→ **Problem statement**
Report the lines of the data below that contain the string "mkDispatcher".

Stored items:
(* ===== verification/EventPipeline.v ===== *)
(** * EventPipeline

    internal/supervisor/event_pipeline.go: deduplication, per-agent sequence
    checking with a buffer for early events, and the bounded persist queue.
    A call of [ProcessEvent] returns the new state, its error and the effects
    it had outside the state (events handed to the queue or dropped, replay
    requests).  Calls are taken one after the other, as one agent's read loop
    makes them. *)

From S2P Require Import Prelude GoStd EventDedup.
Import Dedup.

Record Event := mkEvent {
  ev_ID : string; ev_SessionID : string; ev_Type : string; ev_Data : string;
  ev_Timestamp : Time.t; ev_Seq : Z }.

Record RequestEventRange := mkRange { range_From : Z; range_To : Z }.

Inductive sequenceStatus := sequenceStatusMatch | sequenceStatusOld | sequenceStatusGap.

Inductive pipeline_error :=
  | agent_id_is_required
  | event_id_is_required
  | event_sequence_must_be_positive.

(** What a call does outside the pipeline's own maps. *)
Inductive effect :=
  | Enqueued (e : Event)
  | Dropped (e : Event)
  | ReplayRequested (r : RequestEventRange).

Definition persistQueueSize : nat := 1024.

(** ** The events table: [INSERT INTO events] of a [database/sql] handle. *)
Record EventRow := mkEventRow {
  row_id : string; row_session_id : string; row_type : string; row_data : string;
  row_timestamp : Time.t }.
Class EventStore (DB E : Type) := { insert_event : DB -> EventRow -> res E DB }.

Module Pipeline.
Section Defs.
Context {C : Type} `{LruCache C}.

Record EventPipeline := mkPipeline {
  dedup : eventDedupCache C;
  agentSequences : gmap string Z;
  pendingEvents : gmap string (gmap Z Event);
  persistQueue : list Event;
  has_replay_sender : bool }.

Definition NewEventPipeline (has_sender : bool) : res string EventPipeline :=
  let? d := newEventDedupCache dedupCacheSizePerAgent in
  Ok (mkPipeline d ∅ ∅ [] has_sender).

Definition LastSequence (p : EventPipeline) (agentID : string) : Z :=
  default 0 (agentSequences p !! agentID).
Definition pending_of (p : EventPipeline) (agentID : string) : gmap Z Event :=
  default ∅ (pendingEvents p !! agentID).
Definition PendingCount (p : EventPipeline) (agentID : string) : nat :=
  size (pending_of p agentID).
(** A row that scans is in the map, whatever came before and after it. *)
Lemma foldl_load_has d rows acc row n :
  (forall row', Some row' ∈ rows -> contents d !! nr_id row' = Some row') ->
  Some row ∈ rows -> scanNodeRow row = Ok n ->
  (foldl load_row acc rows).1 !! nr_id row = Some (set_status NodeStatusOffline n).
Proof.
  intros Hrows Hin Hs. pose proof (scanNodeRow_id row n Hs) as Hid.
  induction rows as [|o rows IH] using rev_ind; [by apply elem_of_nil in Hin|].
  rewrite foldl_app. simpl. assert (forall row', Some row' ∈ rows -> contents d !! nr_id row' = Some row')
    as Hpre by (intros; apply Hrows, elem_of_app; by left).
  assert (forall m, Some row = o -> (load_row m o).1 !! nr_id row = Some (set_status NodeStatusOffline n))
    as Hlast by (intros m <-; simpl; rewrite Hs; simpl; by rewrite Hid, lookup_insert_eq).
  apply elem_of_app in Hin as [Hin|Hin%list_elem_of_singleton]; [|by apply Hlast].
  specialize (IH Hpre Hin). destruct (foldl load_row acc rows) as [m e]. simpl in IH.
  destruct o as [row'|]; simpl; [|done]. destruct (scanNodeRow row') as [n'|] eqn:Es'; simpl; [|done].
  destruct (decide (node_ID n' = nr_id row)) as [Heq|Hne]; [|by rewrite lookup_insert_ne].
  apply scanNodeRow_id in Es' as Hid'.
  assert (contents d !! nr_id row' = Some row') as E1
    by (apply Hrows, elem_of_app; right; by left).
  pose proof (Hpre row Hin) as E2. rewrite <- Hid', Heq in E1.
  assert (row' = row) as -> by congruence. assert (n' = n) as -> by congruence.
  by rewrite Hid, lookup_insert_eq.
Qed.

(** What a load leaves behind, whatever came of it. *)
Lemma LoadNodesFromDB_db r :
  let '(r', res) := LoadNodesFromDB r in
  (db r' = db r /\ nodes r' = nodes r /\ is_Ok res = false) \/
  (update_rows (db r) (fun _ => true) (set_row_status NodeStatusOffline) = Ok (db r') /\
   (is_Ok res = false /\ nodes r' = nodes r \/
    res = Ok () /\ exists rows, select_rows (db r') = Ok (rows, None) /\
      nodes r' = (foldl load_row (∅, recoveryErrors r) rows).1)).
Proof.
  unfold LoadNodesFromDB. destruct (update_rows _ _ _) as [d|] eqn:Eu; [|by left].
  destruct (select_rows d) as [[rows iter]|] eqn:Es; [|right; split; [done | by left]].
  destruct (foldl load_row _ rows) as [m errs] eqn:Ef.
  destruct iter; simpl; right; (split; [done|]); [by left|].
  right. split; [done|]. exists rows. by rewrite Ef.
Qed.

Lemma rows_printable_offline d d' :
  rows_printable d -> update_rows d (fun _ => true) (set_row_status NodeStatusOffline) = Ok d' ->
  rows_printable d'.
Proof.
  intros Hp Hup%update_rows_ok; [|done]. intros k row h s hb ca. rewrite Hup, lookup_fmap.
  intros (row0 & Hr & ->)%fmap_Some. rewrite loaded_status.
  intros ([[[h0 s0] hb0] ca0] & Hl & [= -> -> -> ->])%fmap_Some. by eapply Hp.
Qed.

(** A reload of an open table: what was cached stays known, offline. *)
Lemma LoadNodesFromDB_ok r r' :
  LoadNodesFromDB r = (r', Ok ()) ->
  load_spec (db r') (nodes r') /\
  (forall k row, contents (db r) !! k = Some row ->
     contents (db r') !! k = Some (set_row_status NodeStatusOffline row)) /\
  (forall k row, contents (db r') !! k = Some row -> nr_status row = NodeStatusOffline) /\
  (forall row n, contents (db r') !! nr_id row = Some row -> scanNodeRow row = Ok n ->
     nodes r' !! nr_id row = Some (set_status NodeStatusOffline n)).
Proof.
  intros Hload. pose proof (LoadNodesFromDB_db r) as Hl. rewrite Hload in Hl.
  destruct Hl as [(_ & _ & ?)|(Hup & [[? _]|(_ & rows & Hs & Hn)])]; [done | done |].
  apply update_rows_ok in Hup; [|done]. pose proof (select_rows_ok _ _ Hs) as Hrows.
  split_and!.
  - rewrite Hn. apply foldl_load; [by intros row ?%Hrows|]. done.
  - intros k row Hr. by rewrite Hup, lookup_fmap, Hr.
  - intros k row. rewrite Hup, lookup_fmap. by intros (? & _ & ->)%fmap_Some.
  - intros row n Hr Hsc. rewrite Hn.
    apply (foldl_load_has (db r')); [by intros row' ?%Hrows | by apply Hrows | done].
Qed.
#[export] Instance envelope_json : Json Envelope := {
  json_marshal e := Ok (num_text (env_Version e) +:+ (field_text (env_Type e) +:+
    (field_text (env_RequestID e) +:+ (num_text (env_Timestamp e) +:+
    (field_text (raw_text (env_Payload e)) +:+ ε)))))%stdpp;
  json_unmarshal s :=
    match '(v, s) ← read_num s; '(t, s) ← read_field s; '(r, s) ← read_field s;
          '(ts, s) ← read_num s; '(p, s) ← read_field s; Some (mkEnvelope v t r ts p) with
    | Some e => Ok e
    | None => Err "unexpected end of JSON input"%string
    end }.
#[export] Instance envelope_json_laws : JsonLaws Envelope.
Proof.
  refine {| json_plain e := raw_text (env_Payload e) = env_Payload e |}. intros [v t r ts p] s Hp [= <-].
  simpl in *. rewrite Hp.
  rewrite read_num_text; simpl. rewrite read_field_text; simpl. rewrite read_field_text; simpl.
  rewrite read_num_text; simpl. by rewrite read_field_text.
Defined.

Definition env1 : Envelope := mkEnvelope 1 "heartbeat" "r1" 7 "{}".
Definition data1 : string := match json_marshal env1 with Ok s => s | Err _ => ε end.
Lemma envelope_round_trip_witness :
  MarshalEnvelope env1 = Ok data1 /\ UnmarshalEnvelope data1 = Ok env1.
Proof. exact (envelope_round_trip env1 data1 eq_refl eq_refl). Defined.
(** Not every payload survives: [json_plain] excludes some. *)
Example payloads_rewritten :
  raw_text ε = "null"%string /\ raw_text "{ }" = "{}"%string /\ raw_text "[1 , 2]" = "[1,2]"%string /\
  raw_text "<&>" = "\u003c\u0026\u003e"%string.
Proof. vm_compute. done. Qed.

Definition push : CredentialPushPayload :=
  mkCredentialPush " n1 " {[ "API_KEY" := "k"; "TOKEN" := "t" ]}%string 3.
Lemma credential_push_valid_iff_witness :
  CredentialPushPayload_Validate push (map_to_list (cpp_EnvVars push)) = Ok () <->
  Strings.TrimSpace (cpp_TargetNode push) <> ε /\ cpp_EnvVars push <> ∅ /\
  forall k v, cpp_EnvVars push !! k = Some v -> v <> ε.
Proof. apply (credential_push_valid_iff push), range_order_self. Defined.
End CommandWitness.
(* ===== verification/Dispatcher.v ===== *)
(** * Dispatcher

    internal/supervisor/command_dispatcher.go.  [Dispatch] is the sequential
    part: target resolution, the idempotency table and the composition of a
    dispatch, with what [sendCommand] came back with as an argument.
    [Waiters] is [sendCommand], [waitForResult] and [HandleCommandResult] as
    steps of concurrent callers and deliveries over the shared map of result
    channels: each critical section of [pendingMu] and each channel operation is a
    step, and a send may also fail or panic.  [CommandFlow] cuts the rest of a
    dispatch the same way and joins it to the hub.
    Error texts that end up in a result are arguments ([errtext]), as are uuid
    generation and parsing and the SHA-256 digest in hexadecimal. *)

From S2P Require Import Prelude GoStd SqlStore NodeRegistry SessionTracker Commands.

(** [DELETE ... WHERE key = ?]. *)
Class KeyedDelete (DB E : Type) := delete_row : DB -> string -> res E DB.

(** A row of [command_idempotency]. *)
Record IdemRow := mkIdemRow {
  ir_key_hash : string; ir_command_id : string; ir_result : string; ir_expires_at : string }.
#[export] Instance idem_row_key : RowKey IdemRow := ir_key_hash.

Inductive dispatch_error (E : Type) :=
  | unsupported_intent (intent : string)
  | invalid_command_id (id : string)
  | canonical_payload_failed (e : string)
  | send_failed (e : string)
  | empty_result (id : string)
  | idempotency_unavailable
  | marshal_result_failed (e : string)
  | cache_write_failed (e : E).
Arguments unsupported_intent {E} intent.
Arguments invalid_command_id {E} id.
Arguments canonical_payload_failed {E} e.
Arguments send_failed {E} e.
Arguments empty_result {E} id.
Arguments idempotency_unavailable {E}.
Arguments marshal_result_failed {E} e.
Arguments cache_write_failed {E} e.

Module Dispatch.
Section Defs.
Context {DB IDB E : Type} `{KeyedTable DB NodeRow E} `{TimeText}.
Context `{KeyedTable IDB IdemRow E} `{!KeyedDelete IDB E}.
Context `{Json CommandResult} `{Json canonical}.
Context (uuid_parse : string -> bool) (sha256_hex : string -> string).
Context (errtext : registry_error E -> string).

(** [disp_sessions] is the tracker's sessions in the order they are ranged over,
    or [None] without a tracker; the nil database and registry are [None]. *)
Record CommandDispatcher := mkDispatcher {
  disp_db : option IDB;
  disp_registry : option (Registry.NodeRegistry DB);
  disp_sessions : option (list (string * TrackedSession)) }.

Definition with_registry (d : CommandDispatcher) (r : Registry.NodeRegistry DB) : CommandDispatcher :=
  mkDispatcher (disp_db d) (Some r) (disp_sessions d).
Definition with_db (d : CommandDispatcher) (i : IDB) : CommandDispatcher :=
  mkDispatcher (Some i) (disp_registry d) (disp_sessions d).

(** *** Target resolution *)

(** The loop over the tracked sessions. *)
Fixpoint session_node (r : Registry.NodeRegistry DB) (project : string)
    (sessions : list (string * TrackedSession)) : Registry.NodeRegistry DB * option string :=
  match sessions with
  | [] => (r, None)
  | (_, s) :: sessions' =>
      if negb (String.eqb (ses_Project s) project) then session_node r project sessions'
      else
        match Registry.GetNode r (ses_NodeID s) with
        | (r', Err _) => session_node r' project sessions'
        | (r', Ok node) =>
            if String.eqb (node_Status node) NodeStatusOnline then (r', Some (node_ID node))
            else session_node r' project sessions'
        end
  end.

→ **The answer**
Record CommandDispatcher := mkDispatcher {
  mkDispatcher (disp_db d) (Some r) (disp_sessions d).
  mkDispatcher (Some i) (disp_registry d) (disp_sessions d).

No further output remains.